*** RECORDS ***
Lemma pool_new_spec (src : Pool_source_fn) (target : Z) (w : World) :
  heap_wf w ->
  returns_or bad (pool_new src target) w (fun r w' =>
    match r with
    | None => w_heap w' = w_heap w /\ env_alloc (w_step w) = false
    | Some p => pool_inv p w' /\ p_src p = src /\ p_target_depth p = Z.max 1 target /\
        (forall dest, sessions p w' dest = []) /\
        owns_step [] (pool_blocks p) (w_heap w) (w_heap w')
    end).
Proof.
  intros Hwf. unfold pool_new. apply returns_bind, returns_malloc; intros Ha; apply returns_ret.
  2: done.
  assert (w_heap w !! w_next w = None) as Hfree by by apply heap_wf_fresh.
  split_and!; simpl; try done; [split_and!; simpl|case_if; lia|split].
  - by apply heap_wf_alloc.
  - case_if; lia.
  - constructor.
  - apply NoDup_singleton.
  - repeat constructor. by rewrite lookup_insert_eq.
  - constructor.
  - intros l Hl. rewrite lookup_insert_ne by set_solver. by rewrite decide_False by set_solver.
  - intros l Hl _. assert (l = w_next w) as -> by set_solver. done.
Qed.

Lemma clear_entries_spec (n : nat) (es : list Pool_entry) (i : nat) (w : World) :
  (i + n <= length es)%nat -> Forall (entry_ok (w_heap w)) (take n (drop i es)) ->
  NoDup (ders (take n (drop i es))) ->
  returns_or bad (clear_entries n es i) w (fun _ w' =>
    w' = mkWorld (free_all (ders (take n (drop i es))) (w_heap w)) (w_next w) (w_step w)).
Proof.
  revert es i w. induction n as [|n IH]; intros es i w Hlen Hok Hnd; simpl.
  { apply returns_ret. by destruct w. }
  destruct (lookup_lt_is_Some_2 es i) as [e He]; [lia|].
  rewrite (drop_S es e i) in * by done. rewrite firstn_cons in *.
  apply Forall_cons in Hok as [Hoke Hok].
  apply returns_bind. eapply returns_entry_clear; [done..|].
  eapply returns_mono; [apply IH|].
  - rewrite length_insert. lia.
  - rewrite drop_insert_lt by lia. by apply entries_ok_free.
  - rewrite drop_insert_lt by lia. unfold ders in Hnd. rewrite omap_cons in Hnd.
    destruct (pe_der e); [|done]. by apply NoDup_cons in Hnd as [_ ?].
  - rewrite drop_insert_lt by lia. intros _ w' ->. f_equal. simpl. rewrite free_all_app.
    apply free_all_perm. etrans; [apply Permutation_app_comm|]. by rewrite <- ders_app.
Qed.

Lemma free_dest_spec (t : Z) (d : Pool_dest) (w : World) (k : M World unit)
    (Q : unit -> World -> Prop) :
  dest_ok t (w_heap w) d -> NoDup (dest_blocks d) ->
  Forall (fun l => is_Some (w_heap w !! l)) (dest_blocks d) ->
  returns_or bad k (mkWorld (free_all (dest_blocks d) (w_heap w)) (w_next w) (w_step w)) Q ->
  returns_or bad (clear_entries (pd_count d) (pd_entries d) 0 ≫= fun _ =>
           free (Some (pd_arr d)) ≫= fun _ => free (Some (pd_addr d)) ≫= fun _ => k) w Q.
Proof.
  intros (Ht & Hc & _ & Hd) Hnd Hal HQ. unfold dest_blocks in Hnd, Hal.
  apply NoDup_cons in Hnd as [Ha Hnd]. apply NoDup_cons in Hnd as [Hr Hnd].
  apply Forall_cons in Hal as [Haa Hal]. apply Forall_cons in Hal as [Har Hal].
  rewrite not_elem_of_cons in Ha. destruct Ha as [Hne Ha].
  apply returns_bind. eapply returns_mono; [apply clear_entries_spec; rewrite ?drop_0; done|].
  rewrite drop_0. intros _ w1 ->. simpl.
  apply returns_bind, returns_free; simpl.
  { rewrite free_all_lookup. by rewrite decide_False. }
  apply returns_bind, returns_free; simpl.
  { rewrite lookup_delete_ne by done. rewrite free_all_lookup. by rewrite decide_False. }
  done.
Qed.

Lemma dests_blocks_cons (d : Pool_dest) (ds : list Pool_dest) :
  dests_blocks (d :: ds) = dest_blocks d ++ dests_blocks ds.
Proof. done. Qed.

Lemma free_dests_spec (t : Z) (ds : list Pool_dest) (w : World) :
  Forall (dest_ok t (w_heap w)) ds -> NoDup (dests_blocks ds) ->
  Forall (fun l => is_Some (w_heap w !! l)) (dests_blocks ds) ->
  returns_or bad (free_dests ds) w (fun _ w' =>
    w' = mkWorld (free_all (dests_blocks ds) (w_heap w)) (w_next w) (w_step w)).
Proof.
  revert w. induction ds as [|d ds IH]; intros w Hok Hnd Hal.
  { apply returns_ret. by destruct w. }
  apply Forall_cons in Hok as [Hd Hok]. rewrite dests_blocks_cons in *.
  apply NoDup_app in Hnd as (Hnd & Hdis & Hnds). apply Forall_app in Hal as [Hal Hals].
  eapply free_dest_spec; [done..|].
  assert (forall l, l ∈ dests_blocks ds ->
    free_all (dest_blocks d) (w_heap w) !! l = w_heap w !! l) as Hsame.
  { intros l Hl. rewrite free_all_lookup, decide_False; [done|]. intros Hc'. by apply (Hdis l). }
  eapply returns_mono; [apply IH; cbn [w_heap]|].
  - apply Forall_forall. intros d' Hd'. apply (dest_ok_ext _ (w_heap w)).
    + intros l Hl. apply Hsame, list_elem_of_join. exists (dest_blocks d').
      split; [unfold dest_blocks; set_solver|]. apply list_elem_of_fmap. eauto.
    + by eapply Forall_forall in Hok.
  - done.
  - apply Forall_forall. intros l Hl. rewrite Hsame by done. by eapply Forall_forall in Hals.
  - intros _ w' ->. cbn [w_heap w_next w_step]. f_equal.
    rewrite free_all_app. apply free_all_perm, Permutation_app_comm.
Qed.

Lemma pool_free_spec (p : Pool) (w : World) :
  pool_inv p w ->
  returns_or bad (pool_free (Some p)) w (fun _ w' =>
    owns_step (pool_blocks p) [] (w_heap w) (w_heap w')).
Proof.
  intros (Hwf & Ht & Hok & Hnd & Hal & _). simpl.
  apply NoDup_cons in Hnd as [Hn Hnd]. apply Forall_cons in Hal as [Ha Hal].
  apply returns_bind. eapply returns_mono; [by eapply free_dests_spec|]. intros _ w' ->.
  apply returns_free; simpl.
  { rewrite free_all_lookup. by rewrite decide_False. }
  split; [|set_solver]. intros l _. simpl.
  rewrite lookup_delete, free_all_lookup. repeat case_decide; set_solver.
Qed.

End Operations.
(* ===== verification/UdsLemmas.v ===== *)
(** * UdsLemmas: exact I/O, framing and both ends of the socket protocol

    The loops [read_exact] and [write_all] are independent of how the kernel
    splits the stream; on top of them, what the agent answers and what the
    injector accepts. *)

From stdpp Require Import base numbers list gmap strings.
From S2P Require Import Prelude Runtime Pool PoolOps Uds.

Open Scope Z_scope.

(** What [read_exact] promises: on a stream that delivers enough bytes the first
    [n] of them, otherwise a failure; nothing else of the connection changes. *)
Definition read_post {S} (n : nat) (c : Conn) (s : S) : Z * list Z * Conn -> S -> Prop :=
  fun '(rc, bs, c') s' =>
    s' = s /\ c_out c' = c_out c /\ c_wr c' = c_wr c /\ c_open c' = c_open c /\
    (if (n <=? length (delivered (c_in c)))%nat
     then rc = 1 /\ bs = take n (delivered (c_in c)) /\
          delivered (c_in c') = drop n (delivered (c_in c))
     else rc = 0 \/ rc = -1).

(** What [write_all] promises: success means everything was sent once, in order;
    a failure sent a prefix; without write errors it succeeds. *)
Definition write_post {S} (bs : list Z) (c : Conn) (s : S) : Z * Conn -> S -> Prop :=
  fun '(rc, c') s' =>
    s' = s /\ c_in c' = c_in c /\ c_open c' = c_open c /\
    (writes_ok c = true -> rc = 1 /\ writes_ok c' = true) /\
    ((rc = 1 /\ c_out c' = c_out c ++ bs) \/
     (rc = -1 /\ exists k, c_out c' = c_out c ++ take k bs)).

Section Io.
Context {S : Type} {bad : Prop}.

Lemma read_loop_full (fuel n : nat) (got : list Z) (c : Conn) (s : S) :
  (0 < fuel)%nat -> (n <= length got)%nat ->
  read_loop fuel n got c s = Some ((1, got, c), s).
Proof.
  intros Hf Hn. destruct fuel as [|fuel]; [lia|]. simpl.
  replace (length got <? n)%nat with false by (symmetry; apply Nat.ltb_ge; lia). done.
Qed.

Lemma read_loop_spec (fuel n : nat) (got : list Z) (c : Conn) (s : S) :
  (length (c_in c) < fuel)%nat -> (length got <= n)%nat ->
  returns_or bad (read_loop fuel n got c) s (fun '(rc, bs, c') s' =>
    s' = s /\ c_out c' = c_out c /\ c_wr c' = c_wr c /\ c_open c' = c_open c /\
    (if (n <=? length (got ++ delivered (c_in c)))%nat
     then rc = 1 /\ bs = take n (got ++ delivered (c_in c)) /\
          delivered (c_in c') = drop n (got ++ delivered (c_in c))
     else rc = 0 \/ rc = -1)).
Proof.
  destruct c as [evs wr out op]. cbn [c_in c_out c_wr c_open].
  revert got evs. induction fuel as [|fuel IH]; intros got evs Hf Hg; [lia|].
  destruct (decide (length got = n)) as [Heq|Hne].
  { eapply returns_intro; [apply read_loop_full; lia|]. cbn [c_in c_out c_wr c_open].
    rewrite (proj2 (Nat.leb_le _ _)) by (rewrite length_app; lia).
    rewrite take_app_length', drop_app_length' by lia. naive_solver. }
  simpl. replace (length got <? n)%nat with true by (symmetry; apply Nat.ltb_lt; lia).
  destruct evs as [|[b bs| | |] t]; simpl in Hf |- *; unfold sys_read; simpl.
  - apply returns_ret. rewrite app_nil_r. case_if; [lia|naive_solver].
  - (* data *)
    destruct (n - length got)%nat as [|k] eqn:Ek; [lia|]. simpl.
    destruct (drop k bs) as [|b' bs'] eqn:Ed.
    + (* the whole chunk fits *)
      assert (length bs <= k)%nat as Hle.
      { apply (f_equal length) in Ed. rewrite length_drop in Ed. simpl in Ed. lia. }
      rewrite take_ge by lia.
      eapply returns_mono; [apply IH; [simpl; lia|rewrite length_app; simpl; lia]|].
      intros [[rc xs] c'] s'. rewrite <- (assoc_L (++)). done.
    + (* the chunk is longer than what is missing *)
      assert (k < length bs)%nat as Hlt.
      { apply (f_equal length) in Ed. rewrite length_drop in Ed. simpl in Ed. lia. }
      assert (length (got ++ b :: take k bs) = n) as Hn
        by (rewrite length_app; simpl; rewrite length_take; lia).
      eapply returns_intro; [apply read_loop_full; [lia|by rewrite Hn]|]. simpl.
      assert (got ++ b :: bs ++ delivered t = (got ++ b :: take k bs) ++ (b' :: bs') ++ delivered t)
        as Hsplit.
      { rewrite <- Ed, <- !(assoc_L (++)). simpl. by rewrite (assoc_L (++)), take_drop. }
      rewrite Hsplit, (proj2 (Nat.leb_le _ _)) by (rewrite length_app; lia).
      rewrite take_app_length', drop_app_length' by done. done.
  - apply returns_ret. rewrite app_nil_r. case_if; [lia|naive_solver].
  - eapply returns_mono; [apply IH; [simpl; lia|done]|]. done.
  - apply returns_ret. rewrite app_nil_r. case_if; [lia|naive_solver].
Qed.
*** End of RECORDS ***
REQUIRED ACTION »
Scan the entries above for the word "From", then copy every line in which it occurs.

RESPONSE TO THIS TASK »
From stdpp Require Import base numbers list gmap strings.
From S2P Require Import Prelude Runtime Pool PoolOps Uds.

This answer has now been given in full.